With Charles Johnson, Brian Jabarian, Enoch Yeung and Gary Charness
Working Paper
Abstract:
Abstract. We propose a distributional framework for eliciting risk preferences that treats an individual's attitude towards risk as a complete probability distribution rather than a point estimate. By parameterizing preferences with the flexible beta family, our approach encompasses the entire spectrum from extreme risk aversion to risk neutrality and even risk-seeking behavior, while simultaneously allowing for heterogeneous stability of those attitudes across contexts. Our agent-based simulations show that (i) the true underlying preference distribution is recoverable with negligible bias, and (ii) the precision of recovery is a systematic function of the elicitation design richness, providing clear guidance for experimental design. Benchmarking on the comprehensive laboratory dataset of Holzmeister & Schmidt (2021) confirms two central results: (1) the out-of-sample predictive accuracy is at least on par with the canonical point estimation methods, and (2) our method delivers a second, policy-relevant moment, the subject-specific variance of risk taking, without sacrificing parsimony.
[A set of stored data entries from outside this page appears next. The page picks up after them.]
Lemma show_graph_correct_witness : exists n, forall k, beans_show_run (fun s => object_step ring s) (n + k) 1 16 = Some (picture (size ring) ring [] 16).
Proof. apply (show_graph_correct ring 1 ring_references 16). eexists. vm_compute. reflexivity. Defined.
(* ===== verification/Width.v ===== *)
(** * Width: how many terminal columns a string takes

    [runtime/beans_rt.c], the display-width section: the tables of zero-width,
    wide and pictographic scalars, their binary search, the decoder of one
    UTF-8 scalar, and the walk that adds the columns up, with its rules for
    joiners, variation selectors and regional indicators.

    The tables are the source's, generated there from the Unicode data; that
    data is not part of the repository.  A string is read from its current
    place on.  [None] is a read outside a table or a loop that does not end. *)

From S2P Require Import Prelude Str StrProofs JsonScan JsonText.

Open Scope c_scope.

(** ** Tables *)

Definition width_zero_ranges : list (Z * Z) :=
  [(0x0, 0x1F); (0x7F, 0x9F); (0x300, 0x36F); (0x483, 0x489); (0x591, 0x5BD); (0x5BF, 0x5BF); (0x5C1, 0x5C2);
   (0x5C4, 0x5C5); (0x5C7, 0x5C7); (0x600, 0x605); (0x610, 0x61A); (0x61C, 0x61C); (0x64B, 0x65F); (0x670, 0x670);
   (0x6D6, 0x6DD); (0x6DF, 0x6E4); (0x6E7, 0x6E8); (0x6EA, 0x6ED); (0x70F, 0x70F); (0x711, 0x711); (0x730, 0x74A);
   (0x7A6, 0x7B0); (0x7EB, 0x7F3); (0x7FD, 0x7FD); (0x816, 0x819); (0x81B, 0x823); (0x825, 0x827); (0x829, 0x82D);
   (0x859, 0x85B); (0x890, 0x891); (0x897, 0x89F); (0x8CA, 0x902); (0x93A, 0x93A); (0x93C, 0x93C); (0x941, 0x948);
   (0x94D, 0x94D); (0x951, 0x957); (0x962, 0x963); (0x981, 0x981); (0x9BC, 0x9BC); (0x9C1, 0x9C4); (0x9CD, 0x9CD);
   (0x9E2, 0x9E3); (0x9FE, 0x9FE); (0xA01, 0xA02); (0xA3C, 0xA3C); (0xA41, 0xA42); (0xA47, 0xA48); (0xA4B, 0xA4D);
   (0xA51, 0xA51); (0xA70, 0xA71); (0xA75, 0xA75); (0xA81, 0xA82); (0xABC, 0xABC); (0xAC1, 0xAC5); (0xAC7, 0xAC8);
   (0xACD, 0xACD); (0xAE2, 0xAE3); (0xAFA, 0xAFF); (0xB01, 0xB01); (0xB3C, 0xB3C); (0xB3F, 0xB3F); (0xB41, 0xB44);
   (0xB4D, 0xB4D); (0xB55, 0xB56); (0xB62, 0xB63); (0xB82, 0xB82); (0xBC0, 0xBC0); (0xBCD, 0xBCD); (0xC00, 0xC00);
   (0xC04, 0xC04); (0xC3C, 0xC3C); (0xC3E, 0xC40); (0xC46, 0xC48); (0xC4A, 0xC4D); (0xC55, 0xC56); (0xC62, 0xC63);
   (0xC81, 0xC81); (0xCBC, 0xCBC); (0xCBF, 0xCBF); (0xCC6, 0xCC6); (0xCCC, 0xCCD); (0xCE2, 0xCE3); (0xD00, 0xD01);
   (0xD3B, 0xD3C); (0xD41, 0xD44); (0xD4D, 0xD4D); (0xD62, 0xD63); (0xD81, 0xD81); (0xDCA, 0xDCA); (0xDD2, 0xDD4);
   (0xDD6, 0xDD6); (0xE31, 0xE31); (0xE34, 0xE3A); (0xE47, 0xE4E); (0xEB1, 0xEB1); (0xEB4, 0xEBC); (0xEC8, 0xECE);
   (0xF18, 0xF19); (0xF35, 0xF35); (0xF37, 0xF37); (0xF39, 0xF39); (0xF71, 0xF7E); (0xF80, 0xF84); (0xF86, 0xF87);
   (0xF8D, 0xF97); (0xF99, 0xFBC); (0xFC6, 0xFC6); (0x102D, 0x1030); (0x1032, 0x1037); (0x1039, 0x103A);
   (0x103D, 0x103E); (0x1058, 0x1059); (0x105E, 0x1060); (0x1071, 0x1074); (0x1082, 0x1082); (0x1085, 0x1086);
   (0x108D, 0x108D); (0x109D, 0x109D); (0x1160, 0x11FF); (0x135D, 0x135F); (0x1712, 0x1714); (0x1732, 0x1733);
   (0x1752, 0x1753); (0x1772, 0x1773); (0x17B4, 0x17B5); (0x17B7, 0x17BD); (0x17C6, 0x17C6); (0x17C9, 0x17D3);
   (0x17DD, 0x17DD); (0x180B, 0x180F); (0x1885, 0x1886); (0x18A9, 0x18A9); (0x1920, 0x1922); (0x1927, 0x1928);
   (0x1932, 0x1932); (0x1939, 0x193B); (0x1A17, 0x1A18); (0x1A1B, 0x1A1B); (0x1A56, 0x1A56); (0x1A58, 0x1A5E);
   (0x1A60, 0x1A60); (0x1A62, 0x1A62); (0x1A65, 0x1A6C); (0x1A73, 0x1A7C); (0x1A7F, 0x1A7F); (0x1AB0, 0x1ADD);
   (0x1AE0, 0x1AEB); (0x1B00, 0x1B03); (0x1B34, 0x1B34); (0x1B36, 0x1B3A); (0x1B3C, 0x1B3C); (0x1B42, 0x1B42);
   (0x1B6B, 0x1B73); (0x1B80, 0x1B81); (0x1BA2, 0x1BA5); (0x1BA8, 0x1BA9); (0x1BAB, 0x1BAD); (0x1BE6, 0x1BE6);
   (0x1BE8, 0x1BE9); (0x1BED, 0x1BED); (0x1BEF, 0x1BF1); (0x1C2C, 0x1C33); (0x1C36, 0x1C37); (0x1CD0, 0x1CD2);
   (0x1CD4, 0x1CE0); (0x1CE2, 0x1CE8); (0x1CED, 0x1CED); (0x1CF4, 0x1CF4); (0x1CF8, 0x1CF9); (0x1DC0, 0x1DFF);
   (0x200B, 0x200F); (0x202A, 0x202E); (0x2060, 0x2064); (0x2066, 0x206F); (0x20D0, 0x20F0); (0x2CEF, 0x2CF1);
   (0x2D7F, 0x2D7F); (0x2DE0, 0x2DFF); (0x302A, 0x302D); (0x3099, 0x309A); (0xA66F, 0xA672); (0xA674, 0xA67D);
   (0xA69E, 0xA69F); (0xA6F0, 0xA6F1); (0xA802, 0xA802); (0xA806, 0xA806); (0xA80B, 0xA80B); (0xA825, 0xA826);
   (0xA82C, 0xA82C); (0xA8C4, 0xA8C5); (0xA8E0, 0xA8F1); (0xA8FF, 0xA8FF); (0xA926, 0xA92D); (0xA947, 0xA951);
   (0xA980, 0xA982); (0xA9B3, 0xA9B3); (0xA9B6, 0xA9B9); (0xA9BC, 0xA9BD); (0xA9E5, 0xA9E5); (0xAA29, 0xAA2E);
   (0xAA31, 0xAA32); (0xAA35, 0xAA36); (0xAA43, 0xAA43); (0xAA4C, 0xAA4C); (0xAA7C, 0xAA7C); (0xAAB0, 0xAAB0);
   (0xAAB2, 0xAAB4); (0xAAB7, 0xAAB8); (0xAABE, 0xAABF); (0xAAC1, 0xAAC1); (0xAAEC, 0xAAED); (0xAAF6, 0xAAF6);
   (0xABE5, 0xABE5); (0xABE8, 0xABE8); (0xABED, 0xABED); (0xD7B0, 0xD7C6); (0xD7CB, 0xD7FB); (0xFB1E, 0xFB1E);
   (0xFE00, 0xFE0F); (0xFE20, 0xFE2F); (0xFEFF, 0xFEFF); (0xFFF9, 0xFFFB); (0x101FD, 0x101FD); (0x102E0, 0x102E0);
   (0x10376, 0x1037A); (0x10A01, 0x10A03); (0x10A05, 0x10A06); (0x10A0C, 0x10A0F); (0x10A38, 0x10A3A);
   (0x10A3F, 0x10A3F); (0x10AE5, 0x10AE6); (0x10D24, 0x10D27); (0x10D69, 0x10D6D); (0x10EAB, 0x10EAC);
   (0x10EFA, 0x10EFF); (0x10F46, 0x10F50); (0x10F82, 0x10F85); (0x11001, 0x11001); (0x11038, 0x11046);
   (0x11070, 0x11070); (0x11073, 0x11074); (0x1107F, 0x11081); (0x110B3, 0x110B6); (0x110B9, 0x110BA);
   (0x110BD, 0x110BD); (0x110C2, 0x110C2); (0x110CD, 0x110CD); (0x11100, 0x11102); (0x11127, 0x1112B);
   (0x1112D, 0x11134); (0x11173, 0x11173); (0x11180, 0x11181); (0x111B6, 0x111BE); (0x111C9, 0x111CC);
   (0x111CF, 0x111CF); (0x1122F, 0x11231); (0x11234, 0x11234); (0x11236, 0x11237); (0x1123E, 0x1123E);
   (0x11241, 0x11241); (0x112DF, 0x112DF); (0x112E3, 0x112EA); (0x11300, 0x11301); (0x1133B, 0x1133C);
   (0x11340, 0x11340); (0x11366, 0x1136C); (0x11370, 0x11374); (0x113BB, 0x113C0); (0x113CE, 0x113CE);
   (0x113D0, 0x113D0); (0x113D2, 0x113D2); (0x113E1, 0x113E2); (0x11438, 0x1143F); (0x11442, 0x11444);
   (0x11446, 0x11446); (0x1145E, 0x1145E); (0x114B3, 0x114B8); (0x114BA, 0x114BA); (0x114BF, 0x114C0);
   (0x114C2, 0x114C3); (0x115B2, 0x115B5); (0x115BC, 0x115BD); (0x115BF, 0x115C0); (0x115DC, 0x115DD);
   (0x11633, 0x1163A); (0x1163D, 0x1163D); (0x1163F, 0x11640); (0x116AB, 0x116AB); (0x116AD, 0x116AD);
   (0x116B0, 0x116B5); (0x116B7, 0x116B7); (0x1171D, 0x1171D); (0x1171F, 0x1171F); (0x11722, 0x11725);
   (0x11727, 0x1172B); (0x1182F, 0x11837); (0x11839, 0x1183A); (0x1193B, 0x1193C); (0x1193E, 0x1193E);
   (0x11943, 0x11943); (0x119D4, 0x119D7); (0x119DA, 0x119DB); (0x119E0, 0x119E0); (0x11A01, 0x11A0A);
   (0x11A33, 0x11A38); (0x11A3B, 0x11A3E); (0x11A47, 0x11A47); (0x11A51, 0x11A56); (0x11A59, 0x11A5B);
   (0x11A8A, 0x11A96); (0x11A98, 0x11A99); (0x11B60, 0x11B60); (0x11B62, 0x11B64); (0x11B66, 0x11B66);
   (0x11C30, 0x11C36); (0x11C38, 0x11C3D); (0x11C3F, 0x11C3F); (0x11C92, 0x11CA7); (0x11CAA, 0x11CB0);
   (0x11CB2, 0x11CB3); (0x11CB5, 0x11CB6); (0x11D31, 0x11D36); (0x11D3A, 0x11D3A); (0x11D3C, 0x11D3D);
   (0x11D3F, 0x11D45); (0x11D47, 0x11D47); (0x11D90, 0x11D91); (0x11D95, 0x11D95); (0x11D97, 0x11D97);
   (0x11EF3, 0x11EF4); (0x11F00, 0x11F01); (0x11F36, 0x11F3A); (0x11F40, 0x11F40); (0x11F42, 0x11F42);
   (0x11F5A, 0x11F5A); (0x13430, 0x13440); (0x13447, 0x13455); (0x1611E, 0x16129); (0x1612D, 0x1612F);
   (0x16AF0, 0x16AF4); (0x16B30, 0x16B36); (0x16D63, 0x16D63); (0x16D67, 0x16D6A); (0x16F4F, 0x16F4F);
   (0x16F8F, 0x16F92); (0x16FE4, 0x16FE4); (0x1BC9D, 0x1BC9E); (0x1BCA0, 0x1BCA3); (0x1CF00, 0x1CF2D);
   (0x1CF30, 0x1CF46); (0x1D167, 0x1D169); (0x1D173, 0x1D182); (0x1D185, 0x1D18B); (0x1D1AA, 0x1D1AD);
   (0x1D242, 0x1D244); (0x1DA00, 0x1DA36); (0x1DA3B, 0x1DA6C); (0x1DA75, 0x1DA75); (0x1DA84, 0x1DA84);
   (0x1DA9B, 0x1DA9F); (0x1DAA1, 0x1DAAF); (0x1E000, 0x1E006); (0x1E008, 0x1E018); (0x1E01B, 0x1E021);
   (0x1E023, 0x1E024); (0x1E026, 0x1E02A); (0x1E08F, 0x1E08F); (0x1E130, 0x1E136); (0x1E2AE, 0x1E2AE);
   (0x1E2EC, 0x1E2EF); (0x1E4EC, 0x1E4EF); (0x1E5EE, 0x1E5EF); (0x1E6E3, 0x1E6E3); (0x1E6E6, 0x1E6E6);
   (0x1E6EE, 0x1E6EF); (0x1E6F5, 0x1E6F5); (0x1E8D0, 0x1E8D6); (0x1E944, 0x1E94A); (0x1F3FB, 0x1F3FF);
   (0xE0001, 0xE0001); (0xE0020, 0xE007F); (0xE0100, 0xE01EF)].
With Robert McLaughlin, Dingyue Liu and Dahlia Malkhi
Working Paper
Abstract:
Trading on decentralized exchanges via an Automated Market Maker (AMM) mechanism has been massively adopted, with a daily trading volume reaching $1B. This trading method has also received close attention from researchers, central banks, and financial firms, who have the potential to adopt it to traditional financial markets such as foreign exchanges and stock markets. A critical challenge of AMM-powered trading is that transaction order has high financial value, so a policy or method to order transactions in a "good" (optimal) manner is vital. We offer economic measures of both price stability (low volatility) and inequality that inform how a "social planner" should pick an optimal ordering. We show that there is a trade-off between achieving price stability and reducing inequality, and that policymakers must choose which to prioritize. In addition, picking the optimal order can often be costly, especially when performing an exhaustive search over trade orderings (permutations). As an alternative we provide a simple algorithm, Clever Look-ahead Volatility Reduction (CLVR). This algorithm constructs an ordering which approximately minimizes price volatility with a small computation cost. We also provide insight into the strategy changes that may occur if traders are subject to this sequencing algorithm.